I’ve just pushed a new version of Deeply to nuget.org. This version provides just enough functionality to write some basic ETL jobs:
- Parallel and Sequential Tasks
- Execute SQL Task
- Execute Process Task
- Simple Dataflow Task
The tasks are pretty self-explanatory. The key part it nearly all the setup is done in the constructor; once the structure is created then it is executed asynchronously.
Data flows are a little harder to configure. You need a source, a target and a mapping function.

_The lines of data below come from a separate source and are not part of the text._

(** Field updates. *)
Definition set_metrics (a : App) (m : Metrics) : App :=
  mkApp (app_config a) (app_pools a) (sched_config a) (app_scheduler a) (app_pending a) (app_decisions a) (draining a) m
    (coord a) (app_lease_ttl a) (app_concurrency a) (receivers a) (delivered a).
Definition set_scheduler (a : App) (s : Inner) : App :=
  mkApp (app_config a) (app_pools a) (sched_config a) s (app_pending a) (app_decisions a) (draining a) (app_metrics a)
    (coord a) (app_lease_ttl a) (app_concurrency a) (receivers a) (delivered a).
Definition set_pending (a : App) (p : gmap Uuid Pending) : App :=
  mkApp (app_config a) (app_pools a) (sched_config a) (app_scheduler a) p (app_decisions a) (draining a) (app_metrics a)
    (coord a) (app_lease_ttl a) (app_concurrency a) (receivers a) (delivered a).
Definition set_decisions (a : App) (d : list DecisionRecord) : App :=
  mkApp (app_config a) (app_pools a) (sched_config a) (app_scheduler a) (app_pending a) d (draining a) (app_metrics a)
    (coord a) (app_lease_ttl a) (app_concurrency a) (receivers a) (delivered a).
Definition set_coord (a : App) (k : K) : App :=
  mkApp (app_config a) (app_pools a) (sched_config a) (app_scheduler a) (app_pending a) (app_decisions a) (draining a)
    (app_metrics a) k (app_lease_ttl a) (app_concurrency a) (receivers a) (delivered a).
Definition set_concurrency (a : App) (c : ConcurrencyState) : App :=
  mkApp (app_config a) (app_pools a) (sched_config a) (app_scheduler a) (app_pending a) (app_decisions a) (draining a)
    (app_metrics a) (coord a) (app_lease_ttl a) c (receivers a) (delivered a).
Definition set_channels (a : App) (r : gset N) (d : gmap N AdmissionLeases) : App :=
  mkApp (app_config a) (app_pools a) (sched_config a) (app_scheduler a) (app_pending a) (app_decisions a) (draining a)
    (app_metrics a) (coord a) (app_lease_ttl a) (app_concurrency a) r d.
Definition set_pools (a : App) (p : gmap string PoolRuntime) : App :=
  mkApp (app_config a) p (sched_config a) (app_scheduler a) (app_pending a) (app_decisions a) (draining a)
    (app_metrics a) (coord a) (app_lease_ttl a) (app_concurrency a) (receivers a) (delivered a).
Definition begin_drain (a : App) : App :=
  mkApp (app_config a) (app_pools a) (sched_config a) (app_scheduler a) (app_pending a) (app_decisions a) true
    (app_metrics a) (coord a) (app_lease_ttl a) (app_concurrency a) (receivers a) (delivered a).

(** Counter updates ([fetch_add(1)] and [fetch_sub(1)] wrap). *)
Definition count_request (a : App) : App := let m := app_metrics a in
  set_metrics a (mkMetrics (wadd (m_requests m) 1) (m_admitted m) (m_queued m) (m_rejected m) (m_shadow_would_queue m) (m_provider_throttles m) (m_active m)).
Definition count_queued (a : App) : App := let m := app_metrics a in
  set_metrics a (mkMetrics (m_requests m) (m_admitted m) (wadd (m_queued m) 1) (m_rejected m) (m_shadow_would_queue m) (m_provider_throttles m) (m_active m)).
Definition count_rejected (a : App) : App := let m := app_metrics a in
  set_metrics a (mkMetrics (m_requests m) (m_admitted m) (m_queued m) (wadd (m_rejected m) 1) (m_shadow_would_queue m) (m_provider_throttles m) (m_active m)).
Definition count_shadow (a : App) : App := let m := app_metrics a in
  set_metrics a (mkMetrics (m_requests m) (m_admitted m) (m_queued m) (m_rejected m) (wadd (m_shadow_would_queue m) 1) (m_provider_throttles m) (m_active m)).
Definition count_throttle (a : App) : App := let m := app_metrics a in
  set_metrics a (mkMetrics (m_requests m) (m_admitted m) (m_queued m) (m_rejected m) (m_shadow_would_queue m) (wadd (m_provider_throttles m) 1) (m_active m)).
Definition count_admitted (a : App) : App := let m := app_metrics a in
  set_metrics a (mkMetrics (m_requests m) (wadd (m_admitted m) 1) (m_queued m) (m_rejected m) (m_shadow_would_queue m) (m_provider_throttles m) (wadd (m_active m) 1)).
Definition uncount_active (a : App) : App := let m := app_metrics a in
  set_metrics a (mkMetrics (m_requests m) (m_admitted m) (m_queued m) (m_rejected m) (m_shadow_would_queue m) (m_provider_throttles m) (wsub (m_active m) 1)).

(** Run a method of one pool's ledger. *)
Definition on_pool (a : App) (pool : string) (f : CapacityModel -> CapacityModel) : App :=
  match app_pools a !! pool with
  | Some p => set_pools a (<[pool := mkPoolRuntime (f (pr_capacity p)) (pr_limit p)]> (app_pools a))
  | None => a
  end.

(** ** Responses *)

(** [problem]: a JSON error with an optional [retry-after] header. *)
Record Response : Type := mkResponse {
  resp_status : Z;
  resp_code : string;
  resp_message : string;
  resp_retry_after : option Z
}.
Definition problem (status : Z) (code detail : string) (retry : option Z) : Response := mkResponse status code detail retry.

(** [AppState::record] on the shared history. *)
Definition record_decision (a : App) (r : DecisionRecord) (max : Z) : App := set_decisions a (record (app_decisions a) r max).

(** The [Display] of the two error types. *)
Definition scheduler_error_text (e : SchedulerError) : string :=
  match e with
  | DepthLimit => "queue depth limit reached"
  | ByteLimit => "queue byte limit reached"
  | Duplicate id => "request " +:+ uuid_to_string id +:+ " is already queued"
  end.

Definition coordinator_error_text (e : CoordinatorError) : string :=
  match e with
  | InvalidUnits => "coordinator rejected invalid work units"
  | Coordinator.Clock => "system clock precedes Unix epoch"
  | Redis detail => "Valkey operation failed: " +:+ detail
  | Unhealthy pong => "coordinator is unhealthy: " +:+ pong
  end.

(** [reject_and_record]. *)
Definition reject_and_record (a : App) (config : Config) (request : AdmissionRequest) (reason : string) : App * Response :=
  (record_decision (count_rejected a)
     {| rec_request_id := req_id request; rec_effective_class := class_to_string (effective_class request);
        rec_tenant := tenant (identity request); rec_application := application (identity request);
        rec_pool := pool request; rec_estimated_work_units := req_units request;
        rec_outcome := "rejected: " +:+ reason; rec_queue_age_ms := 0 |}
     (decision_history (limits config)),
   problem 429 "qos_rejected" reason (Some (Z.max (deadline request / 1000000000) 1))).

(** ** The guard of an active request *)

Record Guard : Type := mkGuard {
  g_pool : string;
  g_leases : option AdmissionLeases;
  g_identity : IdentityContext;
  g_estimate : WorkEstimate;
  g_class : string;
  concurrency_entered : bool;
  counted_active : bool
}.

(** [ActiveAdmissionGuard::release_local]. *)
Definition release_local (a : App) (g : Guard) : App * Guard :=
  let a := if concurrency_entered g then set_concurrency a (leave (app_concurrency a) (g_identity g)) else a in
  let a := if counted_active g then uncount_active a else a in
  (a, mkGuard (g_pool g) (g_leases g) (g_identity g) (g_estimate g) (g_class g) false false).

Definition take_leases (g : Guard) : Guard :=
  mkGuard (g_pool g) None (g_identity g) (g_estimate g) (g_class g) (concurrency_entered g) (counted_active g).

(** The environments of the three releases. *)
Record ReleaseEnvs : Type := mkReleaseEnvs { re1 : Env; re2 : Env; re3 : Env }.

Definition release_leases (a : App) (envs : ReleaseEnvs) (leases : AdmissionLeases) : App :=
  set_coord a (release_distributed (coord a) (re1 envs) (re2 envs) (re3 envs) leases).

(** [Drop for ActiveAdmissionGuard], with the spawned release run. *)
Definition drop_guard (a : App) (g : Guard) (envs : ReleaseEnvs) : App * Guard :=
  let a := match g_leases g with
           | Some leases =>
               release_leases (on_pool a (g_pool g) (fun m =>
                 (release m (lease_id (capacity_lease leases)) (normalized_units (g_estimate g)) None false).1)) envs leases
           | None => a
           end in
  release_local a (take_leases g).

A source is anything conforming to IEnumerable<T>
, a target is class that accepts and IEnumerable<T>
implemented in IBulkRepository<T>
and finally a mapping function that maps the source
The code for using a simple data flow looks a little like the pseudo-csharp below:
var source = new CsvReader("C:\\sourcefile.csv");
var connectionFactory = new SqlConnectionFactory("Data Source=(localdb)\\v11.0;");
var columnMappings = new Dictionary<string, string>()
{
{ "Id", "Id" },
{ "Name", "Name" },
{ "Created", "Created" }
};
var target = new SqlBulkRepository(
"dbo.FactTable", connectionFactory, columnMappings);
var dataflow = new SimpleDataflowTask<TSource, TTarget>(
this.source, MappingFunctions.Identity, target);
var context = new TaskContext();
await dataflow.ExecuteAsync(context);
If anyone would like to help write some examples and documentation I’d be immensely grateful but otherwise please let me know of your experiences using this package.